Instances where the responsibility to non-maleficence outweighs the responsibility to autonomy are referred to as paternalistic. In cases like these, a regulatory body would have the moral responsibility to intervene to prevent harm, even if it meant infringing on one’s right to autonomy. However, for intervention to occur, the following conditions must be met:

1. A patient is at risk of a significant, preventable harm or failure to receive a benefit.

2. The paternalistic action will probably prevent the harm or secure the benefit.

3. The intervention to prevent harm to or to secure a benefit for the patient probably outweighs the risks to the patient of the action taken.

4. There is no morally better alternative to the limitation of autonomy that will occur.

5. The least autonomy-restrictive alternative that will prevent the harm or secure the benefit is adopted. [4]

Regulatory bodies have a more difficult time in adhering to all of these conditions because they cannot act casuistically in their decision making. Regulatory bodies and lawmakers are making broad, generalized rules that should govern all consumers of a product objectively. While a physician might be able to determine that their patient “is at risk of a significant, preventable harm or failure to receive a benefit”, regulatory bodies can not say the same about a whole population. Since regulatory bodies can not as easily meet the conditions of justifying paternalism given the magnitude of their “patients,” it is only ethical for them to favor autonomy over non-maleficence and not justify acting paternalistically.

The potential for harm that genetic modification kits can yield does not necessarily necessitate their restriction. Yes, it is absolutely possible that rational, adult human beings could use genetic editing kits to harm themselves. However, rational, adult human beings drink alcohol, don’t wear sunscreen, and eat junk food all the time. All of these acts cause a great amount of harm to both the individual and society, yet the legality of these products and its respect for autonomy is weighed over the harm that they cause. That being said, it is also the responsibility of a regulatory body to mitigate as much harm as possible without violating autonomy. In the end though, autonomous agents ought to have the right to engage in the use of genetic modification technology, even with the potential for harm present. However, to actually meet the standard of autonomy that predicates their legality, strict rules must be in place that restrict genetic modification kits solely to individuals who act with intentionality, understanding, and non-control. 

Sources: 

  1. Chen, Angela. “A Biohacker Injected Himself with a DIY Herpes Treatment in Front of a Live Audience.” The Verge. The Verge, February 5, 2018. https://www.theverge.com/2018/2/5/16973432/biohacking-aaron-traywick-ascendance-biomedical-health-diy-gene-therapy. 
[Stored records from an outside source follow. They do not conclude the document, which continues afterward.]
(** X1. When the precision-recall routine returns three arrays of
    floats, [zip] stops at the shortest of them; whenever
    [PrecisionRecall.dump] then returns, the file at the output path
    holds an object with the single key ["precision_recall"] whose array
    has that many records, each with the keys [precision], [recall],
    [threshold] by position.  (With one threshold fewer than precisions
    and recalls, the last precision and recall are not written.) *)
Theorem precision_recall_dump_records
  (repr_float : spec_float → string)
  (precision_recall_curve :
     value → value → kwargs →
     result (list spec_float * list spec_float * list spec_float))
  (self : SKLearnPlot) (y_true probas_pred : value) (kw : kwargs)
  (precision recall thresholds : list spec_float) :
  precision_recall_curve y_true probas_pred kw
  = inr (precision, recall, thresholds) →
  ∃ recs : list json,
    length recs
    = Nat.min (Nat.min (length precision) (length recall)) (length thresholds)
    ∧ (∀ i p r t,
         precision !! i = Some p → recall !! i = Some r →
         thresholds !! i = Some t →
         recs !! i
         = Some (JObj [("precision", JFloat p); ("recall", JFloat r);
                       ("threshold", JFloat t)]))
    ∧ (length precision = S (length thresholds) →
       length recall = S (length thresholds) →
       length recs = length thresholds)
    ∧ ∀ σ σ' : fs,
        PrecisionRecall_dump repr_float precision_recall_curve self
          (VTuple [y_true; probas_pred]) kw σ = (inr (), σ') →
        ∃ (p : PurePath) (σ1 : fs),
          output_path self σ = (inr p, σ1)
          ∧ σ' = <[p := File (JObj [("precision_recall", JArr recs)])]> σ1
          ∧ σ' !! p = Some (File (JObj [("precision_recall", JArr recs)])).
Proof.
  intros Hprc.
  set (prc_json := λ r : spec_float * spec_float * spec_float,
         JObj [("precision", JFloat r.1.1); ("recall", JFloat r.1.2);
               ("threshold", JFloat r.2)]).
  exists (map prc_json (Py.zip3 precision recall thresholds)).
  assert (length (map prc_json (Py.zip3 precision recall thresholds))
          = Nat.min (Nat.min (length precision) (length recall))
              (length thresholds)) as Hlen.
  { by rewrite length_map, length_zip3. }
  split; [exact Hlen |]. split.
  { intros i p r t Hp Hr Ht.
    apply (lookup_map prc_json _ i (p, r, t)). by apply lookup_zip3. }
  split; [intros H1 H2; rewrite Hlen; lia |].
  intros σ σ'. unfold PrecisionRecall_dump.
  change (Py.getitem (VTuple [y_true; probas_pred]) 0)
    with (inr y_true : result value).
  change (Py.getitem (VTuple [y_true; probas_pred]) 1)
    with (inr probas_pred : result value).
  rewrite !bind_lift_inr, Hprc, bind_lift_inr.
  rewrite (keyed_dump_at_output_path repr_float self "precision_recall" _
             (map prc_json (Py.zip3 precision recall thresholds))).
  - apply write_at_output_path_inr.
  - apply to_json_list. by intros [[p r] t].
Qed.
(** X19. On the combined table the [result] entry of the [dropna] subset
    never removes a row, because [fillna] has filled that column: the
    rows dropped on line 107 are those without [location_x],
    [location_y] or [xg]. *)
Theorem dropna_result_never_drops (data : dict DataFrame) (sel : Selections) :
  filtered_shots (combined_shots_df data) sel
  = filter numeric_complete (unvalidated_shots (combined_shots_df data) sel).
Proof.
  unfold filtered_shots, dropna. apply filter_ext_in. intros r Hr.
  rewrite unvalidated_shots_stages in Hr.
  apply elem_of_run_stages in Hr as [Hr _].
  unfold combined_shots_df in Hr.
  apply list_elem_of_fmap in Hr as (r0 & -> & _).
  destruct (fill_unknown_complete r0) as (_ & _ & _ & _ & _ & Hres).
  unfold plottable, numeric_complete. tauto.
Qed.

(** ** Markers and legend *)

(** X20. The figure has one marker for each filtered row, and every
    marker has a position and a size: no NaN reaches the x, y or s
    argument of [pitch.scatter]. *)
Theorem markers_complete (df : DataFrame) (sel : Selections) :
  length (scatter (filtered_shots df sel)) = length (filtered_shots df sel) ∧
  Forall (λ m, is_Some (marker_x m) ∧ is_Some (marker_y m) ∧
               is_Some (marker_s m))
         (scatter (filtered_shots df sel)).
Proof.
  unfold scatter. split; [apply length_fmap|].
  apply Forall_fmap, Forall_forall. intros r Hr.
  unfold filtered_shots, dropna in Hr.
  apply list_elem_of_filter in Hr as [(Hx & Hy & Hg & _) _].
  simpl. unfold scale. by rewrite !fmap_is_Some.
Qed.

(** X21. A shot whose coordinates lie in the unit square is drawn inside
    the 120 by 80 pitch (numbers taken as rationals). *)
Theorem marker_on_pitch (r : Shot) (x y : Q) :
  location_x r = Some x → location_y r = Some y →
  (0 <= x)%Q → (x <= 1)%Q → (0 <= y)%Q → (y <= 1)%Q →
  ∃ mx my,
    marker_x (marker_of r) = Some mx ∧ marker_y (marker_of r) = Some my ∧
    (0 <= mx)%Q ∧ (mx <= inject_Z 120)%Q ∧
    (0 <= my)%Q ∧ (my <= inject_Z 80)%Q.
Proof.
  intros Hx Hy Hx0 Hx1 Hy0 Hy1.
  exists (Qmult x (inject_Z 120)), (Qmult y (inject_Z 80)).
  simpl. rewrite Hx, Hy. simpl. split_and!; try done.
  - by apply Qmult_le_0_compat.
  - apply Qle_trans with (Qmult 1 (inject_Z 120)); [|done].
    by apply Qmult_le_compat_r.
  - by apply Qmult_le_0_compat.
  - apply Qle_trans with (Qmult 1 (inject_Z 80)); [|done].
    by apply Qmult_le_compat_r.
Qed.

Lemma marker_on_pitch_witness :
  ∃ mx my,
    marker_x (marker_of (fill_unknown (with_league "ENG-Premier League" saka_goal)))
    = Some mx ∧
    marker_y (marker_of (fill_unknown (with_league "ENG-Premier League" saka_goal)))
    = Some my ∧
    (0 <= mx)%Q ∧ (mx <= inject_Z 120)%Q ∧
    (0 <= my)%Q ∧ (my <= inject_Z 80)%Q.
Proof.
  apply (marker_on_pitch
           (fill_unknown (with_league "ENG-Premier League" saka_goal))
           (9 # 10) (1 # 2)); done.
Defined.

Lemma isin_Some_elem (values : list string) (cell : option string) :
  isin values cell → ∃ s, cell = Some s ∧ s ∈ values.
Proof. destruct cell as [s|]; simpl; [eauto | done]. Qed.

(** X22. When the result multiselect is not empty and holds only keys of
    [result_colors], every row drawn has one of the selected results and
    its marker has that result's colour from the dict. *)
Theorem selected_palette_results_are_coloured (df : DataFrame)
    (sel : Selections) :
  selected_results sel ≠ [] →
  selected_results sel ⊆ dict_keys result_colors →
  Forall (λ r, ∃ res c,
            res ∈ selected_results sel ∧ result r = Some res ∧
            dict_lookup res result_colors = Some c ∧
            marker_color (marker_of r) = Some c)
         (filtered_shots df sel).
Proof.
  intros Hsel Hkeys. apply Forall_forall. intros r Hr.
  rewrite <- run_stages_filtered_shots in Hr.
  apply elem_of_run_stages in Hr as [_ Hkeeps].
  rewrite Forall_forall in Hkeeps.
  assert (stage_keeps sel ResultStage r) as [Hnil|Hin]
    by (apply Hkeeps, (bool_decide_unpack _); vm_compute; exact I);
    [done|].
  apply isin_Some_elem in Hin as (res & Hres & Hin).
  destruct (dict_lookup_is_Some result_colors res (Hkeys res Hin)) as [c Hc].
  exists res, c. split_and!; try done.
  by rewrite (marker_color_palette r res Hres).
Qed.

Lemma selected_palette_results_are_coloured_witness :
  Forall (λ r, ∃ res c,
            res ∈ ["Goal"; "Saved Shot"] ∧ result r = Some res ∧
            dict_lookup res result_colors = Some c ∧
            marker_color (marker_of r) = Some c)
         (filtered_shots sample_df (selections sample_df 0 goals_and_saves)).
Proof.
  apply (selected_palette_results_are_coloured sample_df
           (selections sample_df 0 goals_and_saves)).
  - discriminate.
  - apply (bool_decide_unpack _). vm_compute. exact I.
Defined.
  2. Samuel, Sigal. “How Biohackers Are Trying to Upgrade Their Brains, Their Bodies - and Human Nature.” Vox. Vox, June 25, 2019. https://www.vox.com/future-perfect/2019/6/25/18682583/biohacking-transhumanism-human-augmentation-genetic-engineering-crispr. 

  3. “Quadruple Amputee Has Microchip Implant to Unlock Doors.” BBC News. BBC, January 18, 2018. https://www.bbc.com/news/av/uk-england-dorset-42725099. 

  4. Beauchamp, Tom L., and James F. Childress. Principles of Biomedical Ethics. New York, NY: Oxford university press, 2019.